Although the present invention has been described in detail with reference to the above embodiments, it is needless to say that the present invention is not limited to the above-described embodiments, and various modifications may be made without departing from the spirit of the present invention.

As described above, according to the self-excited oscillation circuit of the present invention, it is possible to prevent a frequency mismatch phenomenon that may be caused by an external environmental factor, and even if the input voltage changes in a wide range, A constant voltage and current can be obtained at the output load.
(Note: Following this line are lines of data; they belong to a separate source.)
(** The verdict never goes against the count: a text judged positive has
    more positive than negative words, a text judged negative more
    negative than positive ones, and a text with as many of each (and at
    least one) is neutral. *)
Theorem verdict_follows_majority now text :
  let words := split (str_lower text) in
  (matches Analyze.positive_words Analyze.negative_words words ->
   let p := count_in Analyze.positive_words words in
   let n := count_in Analyze.negative_words words in
   (verdict_of (Analyze.analyze now text) = Some verdict_positive -> n < p)
   /\ (verdict_of (Analyze.analyze now text) = Some verdict_negative -> p < n)
   /\ (p = n -> verdict_of (Analyze.analyze now text) = Some verdict_neutral))
  /\
  (matches App.positive_words App.negative_words words ->
   let p := count_in App.positive_words words in
   let n := count_in App.negative_words words in
   (verdict_of (App.analyze_text now text) = Some verdict_positive -> n < p)
   /\ (verdict_of (App.analyze_text now text) = Some verdict_negative -> p < n)
   /\ (p = n -> verdict_of (App.analyze_text now text) = Some verdict_neutral)).
Proof.
  intros words. split; intros M p n.
  - rewrite (verdict_of_analyze_scored now text M). fold words p n.
    assert (W : 0 < len words).
    { apply matches_count in M.
      pose proof (count_in_disjoint _ _ words analyze_lexicons_disjoint). lia. }
    destruct (classify_majority p n (len words) W) as (A & B & C).
    repeat split.
    + intros [= V]. exact (A V).
    + intros [= V]. exact (B V).
    + intros E. rewrite (C E). reflexivity.
  - rewrite (verdict_of_analyze_text_scored now text M). fold words p n.
    assert (W : 0 < len words).
    { apply matches_count in M.
      pose proof (count_in_disjoint _ _ words app_lexicons_disjoint). lia. }
    destruct (classify_majority p n (len words) W) as (A & B & C).
    repeat split.
    + intros [= V]. exact (A V).
    + intros [= V]. exact (B V).
    + intros E. rewrite (C E). reflexivity.
Qed.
In addition, by applying the power amplifier stage to not only the half bridge but also the full bridge, the boost ratio of the PCT or the magnetic transformer can be reduced to about half. Therefore, the volume of the PCT and the magnetic transformer can be reduced, and the entire inverter can be made smaller and thinner.

Claims (6)

It is a single-stage self-excited oscillation circuit that enables wide range of input line regulation (input line regulation) Load, Power supply terminal, Power amplifying means connected to the power supply terminal, A filter formed of an inductor and a capacitor and connected to the power amplifier, Driving means for driving said load, transform means connected to said filter, Pulse forming means connected to the transformer means for forming a sawtooth wave corresponding to a self-oscillating frequency in a signal output from the transformer means, Error amplifying means connected to the load for comparing a predetermined load current value with an actual current value in the load, And pulse width modulation means for changing a duty ratio of the self-oscillation signal itself by using a sawtooth signal formed in the pulse forming means and a comparison signal in the error amplifying means, And the input line regulation of the entire circuit is performed by the self-excited oscillation signal. The method according to claim 1, And the pulse width modulating means modulates the pulse width by the pulse forming means, the error amplifying means, and the pulse width modulating means using the self-excited oscillating signal itself. The method according to claim 1, Wherein the transformer means comprises a piezoelectric ceramic transformer or a magnetic transformer, Further comprising a half bridge amplifying stage for driving the piezoelectric ceramic transformer or the magnetic transformer. The method of claim 3, Wherein the charge pump circuit is applied to the half bridge amplification stage in order to prevent a significant increase in switching loss when the duty ratio of the pulse is very narrow in the pulse width modulation system. The method according to claim 1, Wherein the transformer means comprises a piezoelectric ceramic transformer or a magnetic transformer, Further comprising a full bridge amplifying stage for driving the piezoelectric transformer or the magnetic transformer and reducing the size of each transformer by reducing the step-up ratio of the piezoelectric transformer or the magnetic transformer. 6. The method of claim 5, Wherein the charge pump circuit is applied to the full bridge amplification stage to prevent a significant increase in switching loss when the duty ratio of the pulse is very narrow in the pulse width modulation system.